What the task asks
Print exactly the lines below between the line holding "(** Neither window" and the line holding "Theorem check_repeated_minute_is_noop now", inclusive, and nothing more.

(Stored data)

******************************

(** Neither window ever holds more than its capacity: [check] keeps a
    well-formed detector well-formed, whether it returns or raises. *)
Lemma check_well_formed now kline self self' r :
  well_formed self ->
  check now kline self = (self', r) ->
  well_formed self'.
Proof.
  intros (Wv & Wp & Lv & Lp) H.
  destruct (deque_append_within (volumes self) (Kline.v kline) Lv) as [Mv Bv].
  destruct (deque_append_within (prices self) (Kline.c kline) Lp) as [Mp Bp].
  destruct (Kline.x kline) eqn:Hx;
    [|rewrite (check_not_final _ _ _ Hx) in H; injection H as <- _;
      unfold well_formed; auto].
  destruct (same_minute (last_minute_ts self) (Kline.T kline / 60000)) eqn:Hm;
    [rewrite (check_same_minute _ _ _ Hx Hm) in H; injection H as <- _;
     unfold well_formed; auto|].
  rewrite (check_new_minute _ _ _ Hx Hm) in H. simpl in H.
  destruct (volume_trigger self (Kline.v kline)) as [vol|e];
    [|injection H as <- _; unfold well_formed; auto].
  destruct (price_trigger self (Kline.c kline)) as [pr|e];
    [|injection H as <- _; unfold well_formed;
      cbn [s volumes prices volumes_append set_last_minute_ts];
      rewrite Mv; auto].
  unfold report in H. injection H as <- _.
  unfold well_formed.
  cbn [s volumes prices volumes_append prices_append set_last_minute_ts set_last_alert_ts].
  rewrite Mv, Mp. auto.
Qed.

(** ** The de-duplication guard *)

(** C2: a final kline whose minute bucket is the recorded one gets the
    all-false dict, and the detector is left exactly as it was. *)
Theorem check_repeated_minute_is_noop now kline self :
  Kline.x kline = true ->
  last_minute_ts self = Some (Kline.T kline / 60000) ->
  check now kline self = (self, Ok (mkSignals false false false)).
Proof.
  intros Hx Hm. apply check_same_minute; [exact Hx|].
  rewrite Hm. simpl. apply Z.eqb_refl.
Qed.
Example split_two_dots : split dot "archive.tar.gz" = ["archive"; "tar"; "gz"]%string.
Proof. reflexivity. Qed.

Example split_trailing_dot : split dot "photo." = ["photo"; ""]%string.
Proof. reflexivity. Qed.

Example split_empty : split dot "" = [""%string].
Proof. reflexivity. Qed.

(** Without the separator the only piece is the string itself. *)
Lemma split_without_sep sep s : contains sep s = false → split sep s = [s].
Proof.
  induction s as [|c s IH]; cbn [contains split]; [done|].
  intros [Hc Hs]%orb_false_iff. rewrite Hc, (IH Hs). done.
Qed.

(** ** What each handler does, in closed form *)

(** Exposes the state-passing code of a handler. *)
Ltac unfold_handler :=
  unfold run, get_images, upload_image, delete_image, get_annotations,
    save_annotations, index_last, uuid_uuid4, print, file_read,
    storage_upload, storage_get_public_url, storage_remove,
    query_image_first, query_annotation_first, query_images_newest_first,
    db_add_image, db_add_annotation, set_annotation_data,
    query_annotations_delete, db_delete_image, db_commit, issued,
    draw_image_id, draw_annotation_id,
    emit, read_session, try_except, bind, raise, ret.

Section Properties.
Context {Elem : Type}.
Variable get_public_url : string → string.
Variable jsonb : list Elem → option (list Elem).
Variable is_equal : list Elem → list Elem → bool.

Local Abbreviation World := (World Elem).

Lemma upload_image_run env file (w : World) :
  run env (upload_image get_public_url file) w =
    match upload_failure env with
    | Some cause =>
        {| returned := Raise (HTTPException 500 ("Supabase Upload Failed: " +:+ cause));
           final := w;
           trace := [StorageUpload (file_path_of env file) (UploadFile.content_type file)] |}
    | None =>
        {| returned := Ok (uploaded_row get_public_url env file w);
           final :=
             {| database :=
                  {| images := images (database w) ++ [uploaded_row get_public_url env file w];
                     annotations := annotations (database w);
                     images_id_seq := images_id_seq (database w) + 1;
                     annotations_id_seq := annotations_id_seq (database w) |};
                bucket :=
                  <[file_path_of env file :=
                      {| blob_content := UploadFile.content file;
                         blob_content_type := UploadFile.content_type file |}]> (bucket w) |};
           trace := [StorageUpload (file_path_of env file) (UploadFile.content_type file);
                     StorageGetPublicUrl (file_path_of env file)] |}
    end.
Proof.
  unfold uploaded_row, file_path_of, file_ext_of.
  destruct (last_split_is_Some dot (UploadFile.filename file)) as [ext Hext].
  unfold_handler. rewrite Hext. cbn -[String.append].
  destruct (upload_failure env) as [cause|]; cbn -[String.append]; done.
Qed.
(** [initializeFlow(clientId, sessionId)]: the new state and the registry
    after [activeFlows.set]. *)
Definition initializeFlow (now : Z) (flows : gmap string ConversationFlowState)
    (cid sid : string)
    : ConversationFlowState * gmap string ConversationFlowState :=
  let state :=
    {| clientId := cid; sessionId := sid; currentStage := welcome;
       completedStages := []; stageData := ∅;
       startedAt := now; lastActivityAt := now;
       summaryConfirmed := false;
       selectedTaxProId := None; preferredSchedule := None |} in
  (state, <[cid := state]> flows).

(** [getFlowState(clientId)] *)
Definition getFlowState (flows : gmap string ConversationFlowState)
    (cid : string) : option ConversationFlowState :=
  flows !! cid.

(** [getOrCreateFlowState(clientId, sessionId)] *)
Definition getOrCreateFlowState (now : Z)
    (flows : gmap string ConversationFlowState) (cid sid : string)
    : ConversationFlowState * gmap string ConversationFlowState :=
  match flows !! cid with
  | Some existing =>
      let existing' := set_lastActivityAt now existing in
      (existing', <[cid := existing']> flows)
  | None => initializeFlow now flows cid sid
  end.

******************************

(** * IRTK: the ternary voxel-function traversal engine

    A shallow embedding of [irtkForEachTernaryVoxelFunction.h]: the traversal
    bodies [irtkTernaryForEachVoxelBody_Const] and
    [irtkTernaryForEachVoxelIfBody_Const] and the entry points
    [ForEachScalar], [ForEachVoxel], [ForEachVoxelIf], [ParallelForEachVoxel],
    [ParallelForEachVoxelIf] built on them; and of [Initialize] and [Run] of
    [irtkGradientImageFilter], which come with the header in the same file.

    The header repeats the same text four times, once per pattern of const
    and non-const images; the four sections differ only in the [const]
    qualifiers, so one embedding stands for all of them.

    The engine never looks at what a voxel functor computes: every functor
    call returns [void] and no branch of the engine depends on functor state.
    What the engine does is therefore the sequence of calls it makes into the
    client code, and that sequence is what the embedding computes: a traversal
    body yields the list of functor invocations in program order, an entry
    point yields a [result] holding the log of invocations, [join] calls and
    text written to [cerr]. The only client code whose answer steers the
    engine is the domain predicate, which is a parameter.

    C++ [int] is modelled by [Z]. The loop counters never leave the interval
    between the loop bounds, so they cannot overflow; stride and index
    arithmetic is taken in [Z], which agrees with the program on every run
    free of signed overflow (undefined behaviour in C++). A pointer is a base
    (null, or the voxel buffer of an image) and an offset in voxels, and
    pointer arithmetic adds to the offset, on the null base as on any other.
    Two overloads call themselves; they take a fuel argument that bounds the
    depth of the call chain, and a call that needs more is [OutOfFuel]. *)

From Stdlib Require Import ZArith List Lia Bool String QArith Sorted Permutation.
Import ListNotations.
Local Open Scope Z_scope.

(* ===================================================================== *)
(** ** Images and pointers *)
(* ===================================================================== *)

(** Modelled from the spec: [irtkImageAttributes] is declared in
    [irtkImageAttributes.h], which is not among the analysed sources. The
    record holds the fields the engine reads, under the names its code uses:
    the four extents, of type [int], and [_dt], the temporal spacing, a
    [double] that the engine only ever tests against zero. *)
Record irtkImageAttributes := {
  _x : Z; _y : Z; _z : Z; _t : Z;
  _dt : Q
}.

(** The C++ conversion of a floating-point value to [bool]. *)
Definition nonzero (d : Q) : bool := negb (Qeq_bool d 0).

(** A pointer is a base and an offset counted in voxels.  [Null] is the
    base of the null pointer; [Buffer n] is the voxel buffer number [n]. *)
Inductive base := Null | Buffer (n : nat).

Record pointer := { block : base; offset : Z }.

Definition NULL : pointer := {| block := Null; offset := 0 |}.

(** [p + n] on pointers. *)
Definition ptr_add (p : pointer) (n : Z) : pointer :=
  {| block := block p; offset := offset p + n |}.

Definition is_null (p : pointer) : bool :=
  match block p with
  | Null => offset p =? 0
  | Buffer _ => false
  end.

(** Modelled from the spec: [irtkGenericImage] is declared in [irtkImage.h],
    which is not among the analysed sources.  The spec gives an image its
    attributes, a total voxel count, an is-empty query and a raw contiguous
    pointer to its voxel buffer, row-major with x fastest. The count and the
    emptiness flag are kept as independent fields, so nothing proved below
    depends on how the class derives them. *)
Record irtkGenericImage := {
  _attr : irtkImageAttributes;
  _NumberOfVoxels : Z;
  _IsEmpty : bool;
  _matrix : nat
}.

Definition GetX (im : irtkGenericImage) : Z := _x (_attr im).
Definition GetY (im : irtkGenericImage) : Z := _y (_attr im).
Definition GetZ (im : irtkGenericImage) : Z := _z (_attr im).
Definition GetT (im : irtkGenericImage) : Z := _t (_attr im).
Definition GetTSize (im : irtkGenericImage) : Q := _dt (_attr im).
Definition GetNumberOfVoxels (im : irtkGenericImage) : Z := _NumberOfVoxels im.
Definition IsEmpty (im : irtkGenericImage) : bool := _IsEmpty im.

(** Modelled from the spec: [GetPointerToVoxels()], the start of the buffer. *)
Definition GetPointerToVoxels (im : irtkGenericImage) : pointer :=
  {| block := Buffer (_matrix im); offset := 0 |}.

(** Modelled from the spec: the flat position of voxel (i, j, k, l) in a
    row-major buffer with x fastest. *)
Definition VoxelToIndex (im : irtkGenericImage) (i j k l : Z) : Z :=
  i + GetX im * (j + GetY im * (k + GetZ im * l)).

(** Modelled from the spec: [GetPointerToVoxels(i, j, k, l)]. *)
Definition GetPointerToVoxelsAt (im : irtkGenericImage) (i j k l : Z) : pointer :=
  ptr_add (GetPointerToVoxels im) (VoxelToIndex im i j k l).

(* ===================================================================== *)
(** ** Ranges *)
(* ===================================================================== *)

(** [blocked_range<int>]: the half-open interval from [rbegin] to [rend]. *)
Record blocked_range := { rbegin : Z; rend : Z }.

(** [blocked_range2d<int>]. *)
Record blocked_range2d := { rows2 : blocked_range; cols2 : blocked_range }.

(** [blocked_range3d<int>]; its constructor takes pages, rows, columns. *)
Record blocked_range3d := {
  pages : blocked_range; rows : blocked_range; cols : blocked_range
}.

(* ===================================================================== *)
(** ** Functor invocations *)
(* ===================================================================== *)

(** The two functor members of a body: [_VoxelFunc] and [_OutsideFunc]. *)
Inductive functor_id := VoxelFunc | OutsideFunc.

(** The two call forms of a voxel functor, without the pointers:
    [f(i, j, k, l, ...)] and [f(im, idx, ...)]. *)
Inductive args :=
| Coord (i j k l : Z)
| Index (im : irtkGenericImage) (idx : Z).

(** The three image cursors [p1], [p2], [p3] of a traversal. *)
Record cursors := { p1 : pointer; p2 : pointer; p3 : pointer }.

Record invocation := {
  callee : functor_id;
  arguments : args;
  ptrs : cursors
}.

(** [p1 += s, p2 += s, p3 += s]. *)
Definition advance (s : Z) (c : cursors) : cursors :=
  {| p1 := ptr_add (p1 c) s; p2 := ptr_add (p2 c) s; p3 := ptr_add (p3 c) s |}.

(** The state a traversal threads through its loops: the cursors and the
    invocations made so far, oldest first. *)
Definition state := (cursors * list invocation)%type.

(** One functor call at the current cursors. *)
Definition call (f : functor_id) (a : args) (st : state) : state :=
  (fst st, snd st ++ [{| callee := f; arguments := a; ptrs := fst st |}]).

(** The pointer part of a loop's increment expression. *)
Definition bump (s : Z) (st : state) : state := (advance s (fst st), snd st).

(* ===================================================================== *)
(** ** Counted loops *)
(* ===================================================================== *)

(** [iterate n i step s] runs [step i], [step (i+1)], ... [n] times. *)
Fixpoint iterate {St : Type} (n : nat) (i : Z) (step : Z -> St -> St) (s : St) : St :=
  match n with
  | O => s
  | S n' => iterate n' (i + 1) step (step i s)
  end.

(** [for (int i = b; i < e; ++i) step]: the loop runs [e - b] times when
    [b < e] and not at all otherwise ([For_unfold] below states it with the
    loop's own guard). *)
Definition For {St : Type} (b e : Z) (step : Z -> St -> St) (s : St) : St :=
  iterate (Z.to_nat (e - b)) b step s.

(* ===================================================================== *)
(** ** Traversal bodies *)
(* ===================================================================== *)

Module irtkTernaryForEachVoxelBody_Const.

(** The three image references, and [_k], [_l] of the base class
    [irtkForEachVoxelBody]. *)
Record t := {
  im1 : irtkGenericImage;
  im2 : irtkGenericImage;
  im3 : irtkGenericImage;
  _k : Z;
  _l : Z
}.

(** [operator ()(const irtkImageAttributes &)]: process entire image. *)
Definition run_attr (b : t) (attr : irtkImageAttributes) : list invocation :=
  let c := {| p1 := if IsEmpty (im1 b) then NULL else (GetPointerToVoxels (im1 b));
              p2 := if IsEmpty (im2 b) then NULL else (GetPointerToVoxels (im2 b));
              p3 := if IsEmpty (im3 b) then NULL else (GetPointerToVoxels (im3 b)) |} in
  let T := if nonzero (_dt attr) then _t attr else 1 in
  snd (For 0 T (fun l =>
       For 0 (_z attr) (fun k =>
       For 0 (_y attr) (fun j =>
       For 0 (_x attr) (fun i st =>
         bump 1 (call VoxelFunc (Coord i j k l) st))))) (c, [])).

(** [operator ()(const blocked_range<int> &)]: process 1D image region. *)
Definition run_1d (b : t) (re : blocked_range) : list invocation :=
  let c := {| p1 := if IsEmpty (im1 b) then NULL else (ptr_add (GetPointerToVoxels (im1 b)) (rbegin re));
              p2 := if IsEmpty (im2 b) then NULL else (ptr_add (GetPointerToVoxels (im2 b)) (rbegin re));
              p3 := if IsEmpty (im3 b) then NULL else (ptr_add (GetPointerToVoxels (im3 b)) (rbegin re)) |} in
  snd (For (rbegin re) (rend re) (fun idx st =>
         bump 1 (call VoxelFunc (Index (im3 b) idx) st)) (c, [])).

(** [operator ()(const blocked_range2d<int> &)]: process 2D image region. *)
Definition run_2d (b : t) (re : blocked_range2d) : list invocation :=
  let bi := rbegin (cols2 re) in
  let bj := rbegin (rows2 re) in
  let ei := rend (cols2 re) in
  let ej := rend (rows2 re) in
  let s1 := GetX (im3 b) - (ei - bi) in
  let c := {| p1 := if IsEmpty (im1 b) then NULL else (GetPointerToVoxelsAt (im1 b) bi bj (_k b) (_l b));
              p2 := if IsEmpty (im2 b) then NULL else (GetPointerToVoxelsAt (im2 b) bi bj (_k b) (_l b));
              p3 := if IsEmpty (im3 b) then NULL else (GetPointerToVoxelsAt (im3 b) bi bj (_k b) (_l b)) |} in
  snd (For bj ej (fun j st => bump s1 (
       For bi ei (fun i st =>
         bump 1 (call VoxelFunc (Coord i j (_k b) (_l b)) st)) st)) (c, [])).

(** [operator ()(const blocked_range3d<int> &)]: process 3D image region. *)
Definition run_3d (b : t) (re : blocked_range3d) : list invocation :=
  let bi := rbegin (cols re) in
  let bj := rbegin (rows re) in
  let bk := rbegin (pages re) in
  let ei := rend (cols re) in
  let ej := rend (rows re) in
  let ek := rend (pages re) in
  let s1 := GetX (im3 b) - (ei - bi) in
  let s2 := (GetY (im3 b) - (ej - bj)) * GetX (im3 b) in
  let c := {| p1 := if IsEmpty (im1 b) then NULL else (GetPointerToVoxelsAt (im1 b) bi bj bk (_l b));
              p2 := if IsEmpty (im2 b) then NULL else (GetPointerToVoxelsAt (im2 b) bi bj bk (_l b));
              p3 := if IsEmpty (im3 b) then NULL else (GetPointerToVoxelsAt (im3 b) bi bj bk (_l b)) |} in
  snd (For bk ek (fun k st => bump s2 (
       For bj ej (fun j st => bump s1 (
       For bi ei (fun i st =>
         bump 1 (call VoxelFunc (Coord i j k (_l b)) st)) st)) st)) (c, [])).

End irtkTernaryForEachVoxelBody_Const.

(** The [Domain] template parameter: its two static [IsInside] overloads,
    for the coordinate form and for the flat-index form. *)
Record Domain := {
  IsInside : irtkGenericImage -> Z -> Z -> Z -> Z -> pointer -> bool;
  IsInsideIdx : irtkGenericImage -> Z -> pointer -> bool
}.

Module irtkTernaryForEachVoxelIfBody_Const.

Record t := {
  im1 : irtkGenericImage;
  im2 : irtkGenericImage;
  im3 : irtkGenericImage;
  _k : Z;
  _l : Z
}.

******************************

Task answer
(** Neither window ever holds more than its capacity: [check] keeps a
    well-formed detector well-formed, whether it returns or raises. *)
Lemma check_well_formed now kline self self' r :
  well_formed self ->
  check now kline self = (self', r) ->
  well_formed self'.
Proof.
  intros (Wv & Wp & Lv & Lp) H.
  destruct (deque_append_within (volumes self) (Kline.v kline) Lv) as [Mv Bv].
  destruct (deque_append_within (prices self) (Kline.c kline) Lp) as [Mp Bp].
  destruct (Kline.x kline) eqn:Hx;
    [|rewrite (check_not_final _ _ _ Hx) in H; injection H as <- _;
      unfold well_formed; auto].
  destruct (same_minute (last_minute_ts self) (Kline.T kline / 60000)) eqn:Hm;
    [rewrite (check_same_minute _ _ _ Hx Hm) in H; injection H as <- _;
     unfold well_formed; auto|].
  rewrite (check_new_minute _ _ _ Hx Hm) in H. simpl in H.
  destruct (volume_trigger self (Kline.v kline)) as [vol|e];
    [|injection H as <- _; unfold well_formed; auto].
  destruct (price_trigger self (Kline.c kline)) as [pr|e];
    [|injection H as <- _; unfold well_formed;
      cbn [s volumes prices volumes_append set_last_minute_ts];
      rewrite Mv; auto].
  unfold report in H. injection H as <- _.
  unfold well_formed.
  cbn [s volumes prices volumes_append prices_append set_last_minute_ts set_last_alert_ts].
  rewrite Mv, Mp. auto.
Qed.

(** ** The de-duplication guard *)

(** C2: a final kline whose minute bucket is the recorded one gets the
    all-false dict, and the detector is left exactly as it was. *)
Theorem check_repeated_minute_is_noop now kline self :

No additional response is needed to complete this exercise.